▶ What the exercise asks:
Say only the number of lines in the entries below that contain "keepUndefined".

Extracted records

# # #

(* ===== verification/CacheRollup.v ===== *)
(** * Cached rollups (src/pkg/rollup/cache.go)

    [Add] keeps one entry per key under a lock; an export takes the whole cache.  When the cache
    grows past its limits an emergency cleanup removes the older half.  An entry of the cache is
    shared with the code that updates it, so an entry that the cleanup has just removed is
    updated in vain.  A time is a number of nanoseconds, read from a clock that is an argument.
    [GetMemoryStats] reads the runtime and is left out. *)
From Stdlib Require Import Sorting.Sorted.
From stdpp Require Import sorting.
From S2P Require Import Prelude GoIO GoStrings KT Filter Rollup GoFloat.

Definition CACHE_ENTRY_OVERHEAD : Z := 150.

Record CacheEntry := mkCacheEntry {
  ce_Key : string;
  ce_Sum : Z;
  ce_Count : Z;
  ce_Min : Z;
  ce_Max : Z;
  ce_Provider : string;
  ce_UniqueVals : gset string;
  ce_LastUpdated : Z
}.

(** What changes in a [CacheRollup]. *)
Record CacheRollup := mkCacheRollup {
  cache : gmap string CacheEntry;
  memoryUsage : Z
}.

Definition newCacheRollup : CacheRollup := mkCacheRollup ∅ 0.

Section Cache.
  Context (r : rollupBase) (cfg : RollupConfig) (keepUndefined isUnique : bool).

Definition estimateEntrySize (e : CacheEntry) : Z :=
  CACHE_ENTRY_OVERHEAD + Z.of_nat (String.length (ce_Key e)) +
  (if isUnique
   then Z.of_nat (size (ce_UniqueVals e)) * 20 +
        foldr (fun k n => Z.of_nat (String.length k) + n) 0 (elements (ce_UniqueVals e))
   else 0).

Definition shouldDoEmergencyCleanup (s : CacheRollup) : bool :=
  if negb (EmergencyCleanup cfg) then false
  else
    ((0 <? MaxMemoryMB cfg) && (swrap 64 (MaxMemoryMB cfg * 1024 * 1024) <? memoryUsage s)) ||
    ((0 <? MaxKeys cfg) && (MaxKeys cfg <? Z.of_nat (size (cache s)))).

(** The ages, greatest first; [thresholdIndex] is half of their number, rounded down, and at
    least one. *)
Definition sorted_ages (now : Z) (s : CacheRollup) : list Z :=
  merge_sort Z.ge (map (fun ke => now - ce_LastUpdated ke.2) (map_to_list (cache s))).
Definition thresholdIndex (n : nat) : nat := Nat.max 1 (n / 2).

Definition older (now threshold : Z) (ke : string * CacheEntry) : Prop :=
  threshold <= now - ce_LastUpdated ke.2.
#[export] Instance older_dec now threshold ke : Decision (older now threshold ke) :=
  decide (threshold <= now - ce_LastUpdated ke.2).

Definition doEmergencyCleanup (now : Z) (s : CacheRollup) : outcome CacheRollup :=
  if (size (cache s) =? 0)%nat then Ok s
  else
    let ages := sorted_ages now s in
    match ages !! thresholdIndex (length ages) with
    | None => Panic "index out of range"
    | Some ageThreshold =>
        Ok (mkCacheRollup (filter (fun ke => ~ older now ageThreshold ke) (cache s))
              (foldr (fun ke m => swrap 64 (m - estimateEntrySize ke.2)) (memoryUsage s)
                 (filter (older now ageThreshold) (map_to_list (cache s)))))
    end.

(** The value of a flow; every metric counts, also those with a name of their own. *)
Definition stat_value (mapr : gmap string Avro) : outcome Z :=
  sr ← sample_rate mapr;
  value ← multi_sum mapr (foldl (fun v m => wrap 64 (v + metric_value mapr m)) 0 (metrics r)) (multiMetrics r);
  Ok (sampled r sr value).

Definition addStatValues (e : CacheEntry) (mapr : gmap string Avro) : outcome CacheEntry :=
  value ← stat_value mapr;
  Ok (mkCacheEntry (ce_Key e) (wrap 64 (ce_Sum e + value)) (ce_Count e) (Z.min (ce_Min e) value)
        (Z.max (ce_Max e) value) (ce_Provider e) (ce_UniqueVals e) (ce_LastUpdated e)).

(** The values that a flow adds to [UniqueVals]. *)
Definition unique_metric (mapr : gmap string Avro) (metric : string) : gset string :=
  match mapr !! metric with
  | Some (AStr m) => {[ m ]}
  | Some (AInt m) => {[ Itoa m ]}
  | _ => ∅
  end.
Definition unique_multi (mapr : gmap string Avro) (m : list string) : outcome (gset string) :=
  m0 ← part m 0;
  match mapr !! m0 with
  | Some (AMapStr mm) => m1 ← part m 1; Ok {[ gomap_get "" mm m1 ]}
  | Some (AMapInt32 mm) => m1 ← part m 1; Ok {[ Itoa (gomap_get 0 mm m1) ]}
  | Some (AMapInt64 mm) => m1 ← part m 1; Ok {[ Itoa (gomap_get 0 mm m1) ]}
  | _ => Ok ∅
  end.

Definition addUniqueValues (e : CacheEntry) (mapr : gmap string Avro) : outcome CacheEntry :=
  multi ← mapM (unique_multi mapr) (multiMetrics r);
  Ok (mkCacheEntry (ce_Key e) (ce_Sum e) (ce_Count e) (ce_Min e) (ce_Max e) (ce_Provider e)
        (ce_UniqueVals e ∪ ⋃ map (unique_metric mapr) (metrics r) ∪ ⋃ multi) (ce_LastUpdated e)).

(** One round of the loop of [Add]: the time of the call, and that of a cleanup. *)
Definition Add_flow (now cleanup_now : Z) (s : CacheRollup) (mapr : gmap string Avro) : outcome CacheRollup :=
  key ← getKey r keepUndefined mapr;
  if String.eqb key "" then Ok s
  else
    '(e, s) ←
      (match cache s !! key with
       | Some e => Ok (e, s)
       | None =>
           p ← provider mapr;
           let e := mkCacheEntry key 0 0 18446744073709551615 0 p ∅ now in
           let s := mkCacheRollup (<[key := e]> (cache s)) (swrap 64 (memoryUsage s + estimateEntrySize e)) in
           s ← (if shouldDoEmergencyCleanup s then doEmergencyCleanup cleanup_now s else Ok s);
           Ok (e, s)
       end);
    let e := mkCacheEntry (ce_Key e) (ce_Sum e) (wrap 64 (ce_Count e + 1)) (ce_Min e) (ce_Max e)
               (ce_Provider e) (ce_UniqueVals e) now in
    e ← (if isUnique then addUniqueValues e mapr else addStatValues e mapr);
    Ok (mkCacheRollup (alter (fun _ => e) key (cache s)) (memoryUsage s)).

Fixpoint Add_flows (now : Z) (clock : nat -> Z) (i : nat) (s : CacheRollup) (flows : list (gmap string Avro)) :
    outcome CacheRollup :=
  match flows with
  | [] => Ok s
  | mapr :: flows' => s ← Add_flow now (clock i) s mapr; Add_flows now clock (S i) s flows'
  end.

Definition Add (now : Z) (clock : nat -> Z) (s : CacheRollup) (flows : list (gmap string Avro)) : outcome CacheRollup :=
  flows ← filtered r flows; Add_flows now clock 0 s flows.

Definition entry_result (interval : Z) (e : CacheEntry) : Rollup :=
  mkRollup (ce_Key e)
    (float64_of (if isUnique then Z.of_nat (size (ce_UniqueVals e)) else ce_Sum e))
    (eventType r) (keyJoin r) interval (combo (multiDims r)) (GetName r)
    (ce_Count e) (ce_Min e) (ce_Max e) (ce_Provider e).

Definition doExport (sort : list Rollup -> list Rollup) (interval : Z) (s : CacheRollup) : list Rollup * CacheRollup :=
  (if (size (cache s) =? 0)%nat then []
   else top sort (TopK cfg) (map (fun ke => entry_result interval ke.2) (map_to_list (cache s))),
   newCacheRollup).
End Cache.

(** ** The emergency cleanup *)

Lemma map_filter_list {A} (P : string * A -> Prop) `{forall x, Decision (P x)} (m : gmap string A) :
  map_to_list (filter P m) ≡ₚ filter P (map_to_list m).
Proof.
  rewrite map_filter_alt. apply map_to_list_to_map, NoDup_fmap_fst.
  - intros k x y [_ Hx%elem_of_map_to_list]%list_elem_of_filter [_ Hy%elem_of_map_to_list]%list_elem_of_filter.
    congruence.
  - apply NoDup_filter, NoDup_map_to_list.
Qed.

Lemma size_list {A} (m : gmap string A) : size m = length (map_to_list m).
Proof. by rewrite length_map_to_list. Qed.

Lemma filter_split {A} (P : A -> Prop) `{forall x, Decision (P x)} (l : list A) :
  (length (filter P l) + length (filter (fun x => ~ P x) l) = length l)%nat.
Proof.
  induction l as [|x l IH]; [done|]. rewrite !filter_cons. simpl.
  destruct (decide (P x)) as [Hp|Hp].
  - rewrite decide_False by (intros Hn; done). simpl. lia.
  - rewrite decide_True by done. simpl. lia.
Qed.

(** In a list in descending order, all up to the [i]th are at least as great. *)
Lemma sorted_prefix (l : list Z) i t :
  StronglySorted Z.ge l -> l !! i = Some t -> (S i <= length (filter (fun a => (t <= a)%Z) l))%nat.
Proof.
  intros Hs. revert i. induction Hs as [|a l Hs IH Ha]; intros i Hi; [done|].
  assert (t <= a) as Hta.
  { destruct i as [|i]; simpl in Hi; [injection Hi as ->; lia|].
    rewrite Forall_forall in Ha. apply list_elem_of_lookup_2 in Hi. specialize (Ha _ Hi). lia. }
  rewrite filter_cons, decide_True by done. simpl. destruct i as [|i]; [lia|]. simpl in Hi.
  specialize (IH _ Hi). lia.
Qed.

#[export] Instance Zge_trans : Transitive Z.ge.
Proof. intros a b c. lia. Qed.
#[export] Instance Zge_total : Total Z.ge.
Proof. intros a b. lia. Qed.

Lemma thresholdIndex_lt n : (2 <= n)%nat -> (n / 2 <= thresholdIndex n < n)%nat.
Proof.
  intros Hn. unfold thresholdIndex. pose proof (Nat.div_lt n 2 ltac:(lia) ltac:(lia)). lia.
Qed.

Section Cleanup.
  Context (isUnique : bool) (now : Z) (s : CacheRollup).

Definition ages : list Z := map (fun ke => now - ce_LastUpdated ke.2) (map_to_list (cache s)).

Lemma sorted_ages_perm : sorted_ages now s ≡ₚ ages.
Proof. apply merge_sort_Permutation. Qed.

Lemma older_ages t :
  length (filter (older now t) (map_to_list (cache s))) = length (filter (fun a => t <= a) ages).
Proof.
  unfold ages. induction (map_to_list (cache s)) as [|ke l IH]; [done|].
  cbn [map]. rewrite !filter_cons. repeat case_decide; unfold older in *; simpl; rewrite ?IH; done.
Qed.

(** What is left after a cleanup of at least two entries. *)
Lemma doEmergencyCleanup_ok :
  (2 <= size (cache s))%nat ->
  exists t mem, doEmergencyCleanup isUnique now s = Ok (mkCacheRollup (filter (fun ke => ~ older now t ke) (cache s)) mem) /\
    t ∈ ages /\ (size (filter (fun ke => ~ older now t ke) (cache s)) + size (cache s) / 2 + 1 <= size (cache s))%nat.
Proof.
  intros Hn. unfold doEmergencyCleanup. destruct (Nat.eqb_spec (size (cache s)) 0); [lia|].
  assert (length (sorted_ages now s) = size (cache s)) as Hl.
  { rewrite sorted_ages_perm. unfold ages. by rewrite length_map, size_list. }
  rewrite Hl. pose proof (thresholdIndex_lt _ Hn) as Hi.
  destruct (lookup_lt_is_Some_2 (sorted_ages now s) (thresholdIndex (size (cache s)))) as [t Ht]; [lia|].
  rewrite Ht. exists t. eexists. split; [done|]. split.
  { rewrite <- sorted_ages_perm. by eapply list_elem_of_lookup_2. }
  rewrite size_list, map_filter_list.
  pose proof (filter_split (older now t) (map_to_list (cache s))) as Hs.
  pose proof (sorted_prefix (sorted_ages now s) _ t (StronglySorted_merge_sort Z.ge _) Ht) as Hp.
  rewrite sorted_ages_perm, <- older_ages in Hp. rewrite <- size_list in *. lia.
Qed.
End Cleanup.

(** ** Without a cleanup *)

Section Counts.
  Context (r : rollupBase) (cfg : RollupConfig) (keepUndefined isUnique : bool).

(** Calls of [Add], each at its time. *)
Fixpoint Adds (s : CacheRollup) (batches : list (Z * (nat -> Z) * list (gmap string Avro))) : outcome CacheRollup :=
  match batches with
  | [] => Ok s
  | (now, clock, flows) :: batches' =>
      s ← Add r cfg keepUndefined isUnique now clock s flows; Adds s batches'
  end.

(** The flows of a key, in order, their values and their distinct values. *)
Definition has_key (k : string) (mapr : gmap string Avro) : Prop := getKey r keepUndefined mapr = Ok k.
#[export] Instance has_key_dec k mapr : Decision (has_key k mapr) := decide (getKey r keepUndefined mapr = Ok k).

Definition value_of (mapr : gmap string Avro) : Z := match stat_value r mapr with Ok v => v | _ => 0 end.
Definition uniques_of (mapr : gmap string Avro) : gset string :=
  ⋃ map (unique_metric mapr) (metrics r) ∪
  ⋃ map (fun m => match unique_multi mapr m with Ok u => u | _ => ∅ end) (multiMetrics r).

Record tally (k : string) (fs : list (gmap string Avro)) (e : CacheEntry) : Prop := {
  tally_key : ce_Key e = k;
  tally_count : ce_Count e = wrap 64 (Z.of_nat (length fs));
  tally_stats : isUnique = false ->
    ce_Sum e = wrap 64 (Zsum (map value_of fs)) /\
    ce_Min e = foldl Z.min 18446744073709551615 (map value_of fs) /\
    ce_Max e = foldl Z.max 0 (map value_of fs);
  tally_uniques : isUnique = true -> ce_UniqueVals e = ⋃ map uniques_of fs
}.

Definition tallies (fs : list (gmap string Avro)) (s : CacheRollup) : Prop :=
  forall k, k <> "" ->
    match filter (has_key k) fs with
    | [] => cache s !! k = None
    | fk => exists e, cache s !! k = Some e /\ tally k fk e
    end.
(* ===== verification/InformationElements.v ===== *)
(** * The dictionary of information elements (src/pkg/util/netflow/translate/*.go)

    The [init] functions that fill the map [builtin], in the order the Go linker runs them
    (by file name), and the pass over the IANA elements that adds the reverse elements of
    RFC 5103. *)
From S2P Require Import Prelude GoIO Translate.

Definition ie (ent id fieldID : Z) (name type : string) : Key * InformationElementEntry :=
  ((ent, id), mkEntry name fieldID 0 (FieldTypes type)).

Definition init_a10 : list (Key * InformationElementEntry) :=
  [
   ie 40842 258 258 "a10Mystery258" "unsigned16";
   ie 40842 259 259 "a10Mystery259" "unsigned16"
  ].

Definition init_cert : list (Key * InformationElementEntry) :=
  [
   ie 6871 14 14 "initialTCPFlags" "unsigned8";
   ie 6871 15 15 "unionTCPFlags" "unsigned8";
   ie 6871 21 21 "reverseFlowDeltaMilliseconds" "dateTimeMilliseconds";
   ie 6871 22 22 "silkTCPState" "unsigned8";
   ie 6871 30 30 "silkFlowType" "unsigned8";
   ie 6871 31 31 "silkFlowSensor" "unsigned8";
   ie 6871 33 33 "silkAppLabel" "unsigned8";
   ie 6871 40 40 "flowAttributes" "unsigned16"
  ].
(* ===== verification/NetFlow9.v ===== *)
(** * NetFlow version 9 (src/pkg/util/netflow/netflow9)

    Packets of template, options template and data flow sets; the templates go to the session
    and give the later data sets their layout.  A data set whose template has size zero makes
    the decoder loop, so the data loops take fuel; everything else is bounded by its input. *)
From S2P Require Import Prelude GoIO Session Translate InformationElements Read Sets.

Definition Version : Z := 9.

Record PacketHeader := mkPacketHeader {
  Version' : Z;
  Count : Z;
  SysUpTime : Z;
  UnixSecs : Z;
  SequenceNumber : Z;
  SourceID : Z
}.

Record FlowSetHeader := mkFlowSetHeader { ID : Z; Length : Z }.

Record FieldSpecifier := mkFieldSpecifier { fs_Type : Z; fs_Length : Z }.

Record TemplateRecord := mkTemplateRecord {
  tr_TemplateID : Z;
  tr_FieldCount : Z;
  tr_Fields : list FieldSpecifier
}.

Record OptionsTemplateRecord := mkOptionsTemplateRecord {
  otr_TemplateID : Z;
  otr_ScopeFieldCount : Z;
  otr_ScopeFields : list FieldSpecifier;
  otr_FieldCount : Z;
  otr_Fields : list FieldSpecifier
}.

Record TemplateFlowSet := mkTemplateFlowSet {
  tfs_Header : FlowSetHeader;
  tfs_Records : list TemplateRecord
}.

Record OptionsTemplateFlowSet := mkOptionsTemplateFlowSet {
  ots_Header : FlowSetHeader;
  ots_Records : list OptionsTemplateRecord
}.

(** [Value] is nil until an element has been found for the field. *)
Record TranslatedField := mkTranslatedField {
  tf_Name : string;
  tf_Type : Z;
  tf_Value : option Value
}.

Record Field := mkField {
  f_Type : Z;
  f_Length : Z;
  f_Translated : option TranslatedField;
  f_Bytes : bytes
}.

Record DataRecord := mkDataRecord { dr_TemplateID : Z; dr_Fields : list Field }.

Record OptionsDataRecord := mkOptionsDataRecord {
  odr_TemplateID : Z;
  odr_ScopeFields : list Field;
  odr_Fields : list Field
}.

Record DataFlowSet := mkDataFlowSet {
  dfs_Header : FlowSetHeader;
  dfs_Records : list DataRecord
}.

Record OptionsDataFlowSet := mkOptionsDataFlowSet {
  ods_Header : FlowSetHeader;
  ods_Records : list OptionsDataRecord
}.

Record Packet := mkPacket {
  Header : PacketHeader;
  TemplateFlowSets : list TemplateFlowSet;
  OptionsTemplateFlowSets : list OptionsTemplateFlowSet;
  DataFlowSets : list DataFlowSet;
  OptionsDataFlowSets : list OptionsDataFlowSet
}.

(** [append] to one of the packet's slices. *)
Definition add_TemplateFlowSet (p : Packet) (x : TemplateFlowSet) : Packet :=
  mkPacket (Header p) (TemplateFlowSets p ++ [x]) (OptionsTemplateFlowSets p) (DataFlowSets p)
    (OptionsDataFlowSets p).
Definition add_OptionsTemplateFlowSet (p : Packet) (x : OptionsTemplateFlowSet) : Packet :=
  mkPacket (Header p) (TemplateFlowSets p) (OptionsTemplateFlowSets p ++ [x]) (DataFlowSets p)
    (OptionsDataFlowSets p).
Definition add_DataFlowSet (p : Packet) (x : DataFlowSet) : Packet :=
  mkPacket (Header p) (TemplateFlowSets p) (OptionsTemplateFlowSets p) (DataFlowSets p ++ [x])
    (OptionsDataFlowSets p).
Definition add_OptionsDataFlowSet (p : Packet) (x : OptionsDataFlowSet) : Packet :=
  mkPacket (Header p) (TemplateFlowSets p) (OptionsTemplateFlowSets p) (DataFlowSets p)
    (OptionsDataFlowSets p ++ [x]).

(** ** What a session stores *)

(** [switch template := tm.(type)]. *)
Inductive template_type :=
| IsTemplate (tr : TemplateRecord)
| IsOptionsTemplate (otr : OptionsTemplateRecord)
| IsOther.

(** The session is shared with the other decoder: its templates contain this package's. *)
Class Templates (T : Type) `{Template T} := {
  of_template : TemplateRecord -> T;
  of_options : OptionsTemplateRecord -> T;
  type_switch : T -> template_type;
  type_switch_template tr : type_switch (of_template tr) = IsTemplate tr;
  type_switch_options otr : type_switch (of_options otr) = IsOptionsTemplate otr;
  ID_template tr : template_ID (of_template tr) = tr_TemplateID tr;
  ID_options otr : template_ID (of_options otr) = otr_TemplateID otr
}.

(** ** Headers and templates *)

Section Reader.
  Context {R : Type} `{IoReader R}.

Definition PacketHeader_Unmarshal : M R PacketHeader :=
  version ← wrapf "netflow9 header truncated while reading version field: %v" Uint16;
  count ← wrapf "netflow9 header truncated while reading count field: %v" Uint16;
  sysUpTime ← wrapf "netflow9 header truncated while reading sysUpTime field: %v" Uint32;
  unixSecs ← wrapf "netflow9 header truncated while reading unix-secs field: %v" Uint32;
  sequenceNumber ← wrapf "netflow9 header truncated while reading sequence-number field: %v"
                     Uint32;
  sourceID ← wrapf "netflow9 header truncated while reading source-id field: %v" Uint32;
  mret (mkPacketHeader version count sysUpTime unixSecs sequenceNumber sourceID).
End Reader.

Definition FlowSetHeader_Unmarshal : M Buffer FlowSetHeader :=
  id ← Uint16;
  length ← Uint16;
  mret (mkFlowSetHeader id length).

# # #

▶ Result of this task:
6